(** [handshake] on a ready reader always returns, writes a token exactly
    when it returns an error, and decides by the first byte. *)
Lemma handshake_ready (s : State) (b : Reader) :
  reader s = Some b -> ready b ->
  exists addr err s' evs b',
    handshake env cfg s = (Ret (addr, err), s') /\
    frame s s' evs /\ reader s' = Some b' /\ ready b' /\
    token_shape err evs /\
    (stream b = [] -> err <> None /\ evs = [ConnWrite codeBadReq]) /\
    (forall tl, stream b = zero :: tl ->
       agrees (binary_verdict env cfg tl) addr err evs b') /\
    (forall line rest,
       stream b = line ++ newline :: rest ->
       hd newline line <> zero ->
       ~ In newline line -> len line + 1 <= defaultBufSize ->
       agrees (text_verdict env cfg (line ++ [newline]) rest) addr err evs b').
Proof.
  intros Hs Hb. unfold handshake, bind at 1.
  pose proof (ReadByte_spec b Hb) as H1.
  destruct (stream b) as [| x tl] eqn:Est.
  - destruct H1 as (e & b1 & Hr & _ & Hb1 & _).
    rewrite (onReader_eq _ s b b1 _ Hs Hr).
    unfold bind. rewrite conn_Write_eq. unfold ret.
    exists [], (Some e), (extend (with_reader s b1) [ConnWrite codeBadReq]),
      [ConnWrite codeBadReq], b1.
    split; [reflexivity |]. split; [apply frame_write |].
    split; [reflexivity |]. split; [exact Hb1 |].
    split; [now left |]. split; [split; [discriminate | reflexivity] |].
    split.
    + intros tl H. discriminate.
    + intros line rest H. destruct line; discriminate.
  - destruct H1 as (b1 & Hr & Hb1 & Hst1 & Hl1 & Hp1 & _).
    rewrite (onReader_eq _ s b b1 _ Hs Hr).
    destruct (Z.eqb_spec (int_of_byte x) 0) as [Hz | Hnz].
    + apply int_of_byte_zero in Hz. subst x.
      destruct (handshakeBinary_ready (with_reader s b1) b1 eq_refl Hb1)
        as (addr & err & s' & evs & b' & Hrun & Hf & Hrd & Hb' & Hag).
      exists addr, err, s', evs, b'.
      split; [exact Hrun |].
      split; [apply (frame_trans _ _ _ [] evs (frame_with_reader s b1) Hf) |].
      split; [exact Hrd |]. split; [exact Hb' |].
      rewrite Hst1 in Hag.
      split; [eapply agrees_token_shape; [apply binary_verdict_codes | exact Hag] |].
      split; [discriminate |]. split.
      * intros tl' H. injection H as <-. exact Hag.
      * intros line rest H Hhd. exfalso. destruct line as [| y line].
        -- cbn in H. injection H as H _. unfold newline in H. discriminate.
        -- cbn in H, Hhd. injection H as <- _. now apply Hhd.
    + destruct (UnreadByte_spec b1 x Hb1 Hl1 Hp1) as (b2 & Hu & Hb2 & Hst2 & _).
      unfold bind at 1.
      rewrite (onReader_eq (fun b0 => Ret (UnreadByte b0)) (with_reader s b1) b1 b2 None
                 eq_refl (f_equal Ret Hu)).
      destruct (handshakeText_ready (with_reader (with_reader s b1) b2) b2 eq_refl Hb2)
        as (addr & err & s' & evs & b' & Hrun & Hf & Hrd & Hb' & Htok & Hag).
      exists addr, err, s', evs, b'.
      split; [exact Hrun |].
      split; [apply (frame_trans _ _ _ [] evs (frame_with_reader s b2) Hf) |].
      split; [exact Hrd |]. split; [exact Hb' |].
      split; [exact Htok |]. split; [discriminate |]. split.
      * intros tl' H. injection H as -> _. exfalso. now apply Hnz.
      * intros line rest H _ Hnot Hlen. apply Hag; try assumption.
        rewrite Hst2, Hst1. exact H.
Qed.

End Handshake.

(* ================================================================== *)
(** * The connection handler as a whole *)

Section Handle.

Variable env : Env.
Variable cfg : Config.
--------
Take every line of the material that contains the word "None", and copy it.

    (stream b = [] -> err <> None /\ evs = [ConnWrite codeBadReq]) /\
      rewrite (onReader_eq (fun b0 => Ret (UnreadByte b0)) (with_reader s b1) b1 b2 None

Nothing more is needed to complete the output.